First they came for the homeless, and I spoke out — despite having a home — because I didn’t want to be the punchline of an updated version of that poem.
To make sleeping outdoors illegal is to mandate participation in the real estate market as an owner or renter of a home. It’s to mandate the purchase of housing. If you want to mandate the purchase of something, you have to subsidize the purchase. You can’t just tell people that they have to buy something, whether they can afford it or not, and then punish them for not buying it because they can’t afford it.
So if we want to ban outdoor sleeping, we have to provide housing. If homelessness is a choice, then we can regulate it like we do any other choice, based on negotiation and compromise between different interests and for the common good. But if homelessness is not a choice, it is beyond regulation.
Living human beings sleep by nature. To outlaw sleeping outdoors when sleeping indoors is not possible is to outlaw living. This isn’t a hyperbole, and it’s not rheotircal. Given the short life expectancy of the homeless and their vulnerability to nature and criminals, to outlaw homelessness is literally to outlaw living for those who can’t afford housing. There is no “common good” so good that it can justify that.
The same point applies to every other unpleasantness that homelessness imposes on those of us with homes. The homeless are human beings, and human beings are tool-using beings: We have to have possessions, and those have to go somewhere, so there is “a mess” where the homeless sleep. If you use tools of any kind, you necessarily end up with garbage, so there is trash where the homeless sleep. Animals, including human beings, excrete waste, so there are feces on the ground where the homeless sleep.

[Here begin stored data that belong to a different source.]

Lemma strip_surrounded (w s w' : str) :
  forallb Py_UNICODE_ISSPACE w = true ->
  forallb Py_UNICODE_ISSPACE w' = true ->
  strip (w ++ s ++ w') = strip s.
Proof.
  intros H H'. unfold strip.
  rewrite (lstrip_spaces w _ H), (lstrip_app_spaces s w' H').
  destruct (lstrip s) as [|c t] eqn:E; [reflexivity|].
  unfold rstrip. rewrite rev_app_distr, lstrip_spaces; [reflexivity|].
  rewrite forallb_rev. exact H'.
Qed.

(** X1. White space around the input never matters: the run on a text
    with Python white space added before and after it is the run on the
    text. *)
Theorem process_json_string_surrounding_space (w raw w' : str) :
  forallb Py_UNICODE_ISSPACE w = true ->
  forallb Py_UNICODE_ISSPACE w' = true ->
  process_json_string (w ++ raw ++ w') = process_json_string raw.
Proof.
  intros H H'. unfold process_json_string, TextNormalizer.
  rewrite (strip_surrounded w raw w' H H'). reflexivity.
Qed.

Lemma pyslice_inner (a b : char) (t : str) :
  pyslice 1 (-1) (a :: t ++ [b]) = t.
Proof.
  unfold pyslice, slice_bound. cbv zeta.
  set (n := Z.of_nat (length (a :: t ++ [b]))).
  assert (Hn : n = Z.of_nat (length t) + 2).
  { unfold n. cbn [length]. rewrite length_app. cbn [length]. lia. }
  change (1 <? 0) with false. change (-1 <? 0) with true. cbv iota.
  replace (Z.to_nat (Z.max 0 (Z.min n 1))) with 1%nat by lia.
  replace (Z.to_nat (Z.max 0 (Z.min n (-1 + n)) - Z.max 0 (Z.min n 1)))
    with (length t) by lia.
  cbn [skipn]. rewrite firstn_app, firstn_all, Nat.sub_diag.
  cbn [firstn]. apply app_nil_r.
Qed.

Lemma TextNormalizer_quoted (t : str) :
  TextNormalizer ([dquote] ++ t ++ [dquote]) = strip t.
Proof.
  unfold TextNormalizer.
  assert (E : strip ([dquote] ++ t ++ [dquote]) = [dquote] ++ t ++ [dquote]).
  { apply strip_trimmed_fixed. split; [reflexivity|].
    cbn [app rev]. rewrite rev_app_distr. reflexivity. }
  rewrite E. unfold unwrap_quotes, startswith, endswith.
  cbn [app rev]. rewrite rev_app_distr. cbn [rev app prefixb].
  rewrite Z.eqb_refl. cbn [andb]. rewrite pyslice_inner. reflexivity.
Qed.

(** X2. One pair of double quotes around the input is removed and no
    more: the normalised text of a quoted text is the trimmed text between
    the quotes, whatever it is; and unless that trimmed text itself begins
    and ends with a double quote, the run on the quoted text is the run on
    the text. *)
Theorem process_json_string_quoted (t : str) :
  TextNormalizer ([dquote] ++ t ++ [dquote]) = strip t /\
  (~ (startswith [dquote] (strip t) = true /\
      endswith [dquote] (strip t) = true) ->
   process_json_string ([dquote] ++ t ++ [dquote]) = process_json_string t).
Proof.
  split; [apply TextNormalizer_quoted|]. intro H.
  assert (E : TextNormalizer t = strip t).
  { unfold TextNormalizer, unwrap_quotes.
    destruct (startswith [dquote] (strip t)) eqn:E1;
      destruct (endswith [dquote] (strip t)) eqn:E2; cbn [andb];
      try apply strip_idem.
    exfalso. apply H. split; reflexivity. }
  unfold process_json_string. rewrite TextNormalizer_quoted, E. reflexivity.
Qed.

(** ** What the repairs leave behind *)

(** X3. After step 2 the text holds none of the eight characters of the
    replacement table (the full-width colon, comma, semicolon, full stop
    and parentheses, and the two curly double quotes), whatever the text
    was. *)
Theorem EscapeRepairer_no_table_char (s : str) :
  forallb (fun c => negb (existsb (Z.eqb c) (py "：，”“；。（）")))
    (EscapeRepairer s) = true.
Proof.
  unfold EscapeRepairer.
  set (t := re_sub re_backslash_digit repl_backslash_digit _).
  change (py "：") with [65306]. change (py ":") with [58].
  change (py "，") with [65292]. change (py ",") with [44].
  change (py "”") with [8221]. change (py "“") with [8220].
  change (py "；") with [65307]. change (py ";") with [59].
  change (py "。") with [12290]. change (py ".") with [46].
  change (py "（") with [65288]. change (py "(") with [40].
  change (py "）") with [65289]. change (py ")") with [41].
  rewrite !replace_char, !map_map.
  apply forallb_forall. intros x Hx. apply in_map_iff in Hx as [c [<- _]].
  change (py "：，”“；。（）")
    with [65306; 65292; 8221; 8220; 65307; 12290; 65288; 65289].
  unfold dquote. cbn [existsb].
  destruct (Z.eqb_spec c 65306) as [->|N1]; [reflexivity|].
  destruct (Z.eqb_spec c 65292) as [->|N2]; [reflexivity|].
  destruct (Z.eqb_spec c 8221) as [->|N3]; [reflexivity|].
  destruct (Z.eqb_spec c 8220) as [->|N4]; [reflexivity|].
  destruct (Z.eqb_spec c 65307) as [->|N5]; [reflexivity|].
  destruct (Z.eqb_spec c 12290) as [->|N6]; [reflexivity|].
  destruct (Z.eqb_spec c 65288) as [->|N7]; [reflexivity|].
  destruct (Z.eqb_spec c 65289) as [->|N8]; [reflexivity|].
  apply Z.eqb_neq in N1, N2, N3, N4, N5, N6, N7, N8.
  cbv beta iota. rewrite N1, N2, N3, N4, N5, N6, N7, N8. reflexivity.
Qed.

Lemma sub_single_quote_escaped (s : str) (prev_in prev_out : option char) :
  same_char prev_out backslash = same_char prev_in backslash ->
  apostrophes_escaped prev_out
    (sub_from re_single_quote [RLit dquote] prev_in 0 s) = true.
Proof.
  revert prev_in prev_out.
  induction s as [|c s' IH]; intros prev_in prev_out H.
  - cbn [sub_from]. unfold match_at, re_single_quote.
    cbn [rmatch flat_map m_prev m_rest].
    destruct (same_char prev_in backslash); reflexivity.
  - cbn [sub_from]. unfold match_at, re_single_quote.
    cbn [rmatch flat_map m_prev m_rest m_caps in_class].
    destruct (same_char prev_in backslash) eqn:Ep.
    + cbn [flat_map apostrophes_escaped]. rewrite H, orb_true_r.
      cbn [andb]. apply IH. reflexivity.
    + cbn [flat_map app rmatch m_rest m_caps in_class].
      destruct (c =? chr "'") eqn:Ec.
      * cbn [app m_rest m_caps].
        replace (length (c :: s') - length s')%nat with 1%nat
          by (cbn [length]; lia).
        cbn [expand app apostrophes_escaped].
        change (dquote =? chr "'") with false. cbn [negb orb andb].
        apply IH. apply Z.eqb_eq in Ec. subst c. reflexivity.
      * cbn [app apostrophes_escaped]. rewrite Ec. cbn [negb orb andb].
        apply IH. reflexivity.
Qed.

(** X4. After step 3 every apostrophe left in the text directly follows
    a backslash: line 48 turns every other one into a double quote, also
    inside string values. *)
Theorem StructuralRepairer_apostrophes (s : str) :
  apostrophes_escaped None (StructuralRepairer s) = true.
Proof.
  unfold StructuralRepairer, re_sub.
  apply sub_single_quote_escaped. reflexivity.
Qed.

(** ** A document that is itself an escaped string *)

Lemma replace_keeps_head (o n t : str) :
  exists t',
    replace (backslash :: o) (backslash :: n) (chr "{" :: backslash :: t)
    = chr "{" :: backslash :: t'.
Proof.
  unfold replace. cbn [replace_from prefixb].
  change (backslash =? chr "{") with false. cbn [andb].
  rewrite Z.eqb_refl. cbn [andb].
  destruct (prefixb o t); eexists; reflexivity.
Qed.

Lemma sub_backslash_digit_keeps_head (t : str) :
  exists t',
    re_sub re_backslash_digit repl_backslash_digit (chr "{" :: backslash :: t)
    = chr "{" :: backslash :: t'.
Proof.
  unfold re_sub. cbn [sub_from].
  change (match_at re_backslash_digit None (chr "{" :: backslash :: t))
    with (@None (list (nat * str) * nat)).
  cbv iota.
  destruct (match_at re_backslash_digit (Some (chr "{")) (backslash :: t))
    as [[caps [|n]]|]; eexists; reflexivity.
Qed.

Lemma map_keeps_head (f : char -> char) (t : str) :
  f (chr "{") = chr "{" -> f backslash = backslash ->
  map f (chr "{" :: backslash :: t) = chr "{" :: backslash :: map f t.
Proof. intros H1 H2. cbn [map]. rewrite H1, H2. reflexivity. Qed.

Lemma EscapeRepairer_keeps_head (t : str) :
  exists t',
    EscapeRepairer (chr "{" :: backslash :: t) = chr "{" :: backslash :: t'.
Proof.
  unfold EscapeRepairer.
  destruct (replace_keeps_head [backslash; chr "n"] [chr "n"] t) as [t1 E1].
  change (replace (py "\\n") (py "\n") (chr "{" :: backslash :: t))
    with (replace [backslash; backslash; chr "n"] [backslash; chr "n"]
            (chr "{" :: backslash :: t)).
  rewrite E1.
  destruct (replace_keeps_head [backslash; chr "t"] [chr "t"] t1) as [t2 E2].
  change (replace (py "\\t") (py "\t") (chr "{" :: backslash :: t1))
    with (replace [backslash; backslash; chr "t"] [backslash; chr "t"]
            (chr "{" :: backslash :: t1)).
  rewrite E2.
  destruct (sub_backslash_digit_keeps_head t2) as [t3 E3]. rewrite E3.
  change (py "：") with [65306]. change (py ":") with [58].
  change (py "，") with [65292]. change (py ",") with [44].
  change (py "”") with [8221]. change (py "“") with [8220].
  change (py "；") with [65307]. change (py ";") with [59].
  change (py "。") with [12290]. change (py ".") with [46].
  change (py "（") with [65288]. change (py "(") with [40].
  change (py "）") with [65289]. change (py ")") with [41].
  rewrite !replace_char, !map_map.
  eexists. apply map_keeps_head; reflexivity.
Qed.

Lemma sub_from_no_match (r : regex) (repl : list ritem) (prev : option char)
  (c : char) (s : str) :
  match_at r prev (c :: s) = None ->
  sub_from r repl prev 0 (c :: s) = c :: sub_from r repl (Some c) 0 s.
Proof. intro H. cbn [sub_from]. rewrite H. reflexivity. Qed.

Lemma StructuralRepairer_keeps_head (t : str) :
  exists t',
    StructuralRepairer (chr "{" :: backslash :: t)
    = chr "{" :: backslash :: t'.
Proof.
  unfold StructuralRepairer, re_sub.
  rewrite (sub_from_no_match (re_comma_close (chr "}"))) by reflexivity.
  rewrite (sub_from_no_match (re_comma_close (chr "}"))) by reflexivity.
  rewrite (sub_from_no_match (re_comma_close (chr "]"))) by reflexivity.
  rewrite (sub_from_no_match (re_comma_close (chr "]"))) by reflexivity.
  rewrite (sub_from_no_match re_bare_key) by reflexivity.
  rewrite (sub_from_no_match re_bare_key) by reflexivity.
  rewrite (sub_from_no_match re_single_quote) by reflexivity.
  rewrite (sub_from_no_match re_single_quote) by reflexivity.
  eexists. reflexivity.
Qed.

Lemma json_loads_brace_backslash (t : str) :
  json_loads (chr "{" :: backslash :: t) = inl (Expecting_property_name, 1).
Proof.
  unfold json_loads.
  change (startswith [65279] (chr "{" :: backslash :: t)) with false.
  cbv iota.
  change (skip_ws (chr "{" :: backslash :: t)) with (chr "{" :: backslash :: t).
  replace (2 * length (chr "{" :: backslash :: t))%nat
    with (S (S (S (S (2 * length t))))) by (cbn [length]; lia).
  cbn [scan_once].
  change (chr "{" =? dquote) with false.
  change (chr "{" =? chr "{") with true. cbv iota.
  change (skip_ws (backslash :: t)) with (backslash :: t). cbv iota.
  change (backslash =? chr "}") with false. cbv iota.
  cbn [JSONObject].
  change (backslash =? dquote) with false. cbv iota.
  f_equal. f_equal. cbn [length]. lia.
Qed.

(** X5. A text that, once normalised, begins with an opening brace
    directly followed by a backslash (a document whose quotes or line
    breaks are still escaped, as in the text the module passes when run as
    a script) is never repaired: the repairs leave the two characters in
    place, the decoder rejects the backslash where it expects a property
    name, and the function raises the [JSONDecodeError] of step 4 with
    index 1. *)
Theorem escaped_document_rejected (raw t : str) :
  TextNormalizer raw = chr "{" :: backslash :: t ->
  json_loads (fix_str_of raw) = inl (Expecting_property_name, 1) /\
  exists e : JSONDecodeError_obj,
    process_json_string raw =
    ([Step1_clean; Step2_escapes; Step3_format; Step4_parse],
     inl (JSONDecodeError e)) /\
    e_pos e = 1 /\ e_lineno e = 1 /\ e_colno e = 2.
Proof.
  intro H.
  assert (Hn : TextNormalizer raw <> []) by (rewrite H; discriminate).
  assert (Hj : json_loads (fix_str_of raw) = inl (Expecting_property_name, 1)).
  { unfold fix_str_of. rewrite H.
    destruct (EscapeRepairer_keeps_head t) as [t1 E1]. rewrite E1.
    destruct (StructuralRepairer_keeps_head t1) as [t2 E2]. rewrite E2.
    apply json_loads_brace_backslash. }
  split; [exact Hj|].
  eexists. split.
  - rewrite (process_json_string_run raw Hn). unfold Parser. rewrite Hj.
    reflexivity.
  - cbn [e_pos e_lineno e_colno JSONDecodeError_init].
    split; [reflexivity|].
    unfold fix_str_of. rewrite H.
    destruct (EscapeRepairer_keeps_head t) as [t1 E1]. rewrite E1.
    destruct (StructuralRepairer_keeps_head t1) as [t2 E2]. rewrite E2.
    cbn [e_doc JSONDecodeError_init].
    change (pyslice_to 1) with (pyslice_to (Z.of_nat 1)).
    rewrite pyslice_to_firstn. split; reflexivity.
Qed.

(** ** When the function returns *)

Lemma SchemaValidator_not_dict (v : value) :
  (forall items, v <> PyDict items) ->
  outcome (SchemaValidator v) =
  inl (if is_container v then
         match filter (fun f => negb (holds v f)) required_fields with
         | [] => AttributeError (py "'" ++ type_name v
                                 ++ py "' object has no attribute 'get'")
         | (_ :: _) as missing_fields => MissingFieldError missing_fields
         end
       else not_iterable v).
Proof.
  intro H. unfold SchemaValidator.
  destruct (is_container v) eqn:C.
  - rewrite (not_in_container _ _ C), bind_ret.
    destruct (filter _ required_fields) as [|m ms]; [|reflexivity].
    destruct v; try discriminate; try reflexivity.
    exfalso. eapply H. reflexivity.
  - unfold required_fields. rewrite (not_in_other _ _ _ C). reflexivity.
Qed.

If you don’t like these things, then provide the homeless with lockers, trash cans and sanitary facilities. You can mandate that people use these things, but only if they’re available. Some trash is objectively dangerous, such as used needles and condoms. City cleaning crews can make a pass-through with rakes to deal with that, and we can also lean on the homeless themselves to take care of those issues. Homeless people without the mental capacity to use these facilities may be dealt with in the least constraining manner compatible with both the public good and their own dignity.
Real crime, on the other hand — harassment, mugging, assault — is not intrinsic to human existence, and we don’t have to put up with it from the homeless. But homeless people are not, as a group, unusually prone to violence. To the contrary, the homeless are among those most likely to be victims of crime. We make it necessary for them to evade the police and other potential witnesses. They are invisible and without recourse, so of course they will be beaten, robbed and raped.
Homeless people who commit real crimes can be arrested for their actual crimes, not for the crime of existing on our streets. There has been no sudden skyrocket in violence by homeless people to justify turning the police loose on our homeless Austinites, certainly nothing to justify the governor sending in state troopers to chase our neighbors into the woods, and very definitely nothing to justify the president in opening up concentration camps in which to store — and no doubt exploit — the homeless.
If the City Council needs to bend on certain area of town, like West Campus, to preserve the bulk of the present policy and call our attention back to the actual problem, fine. But the problem is that people lack homes. The problem is not that we can see the problem. Those who advocate recriminalization of homeless don’t seem to know that homeless people exist even when you can’t see them. They act as though City Council summoned the homeless from the Earth in June by some evil liberal magic just to annoy us. They didn’t. They revealed a problem. They didn’t create it.
Homeless people are people. Let them live.
Register is a professor of philosophy at Austin Community College.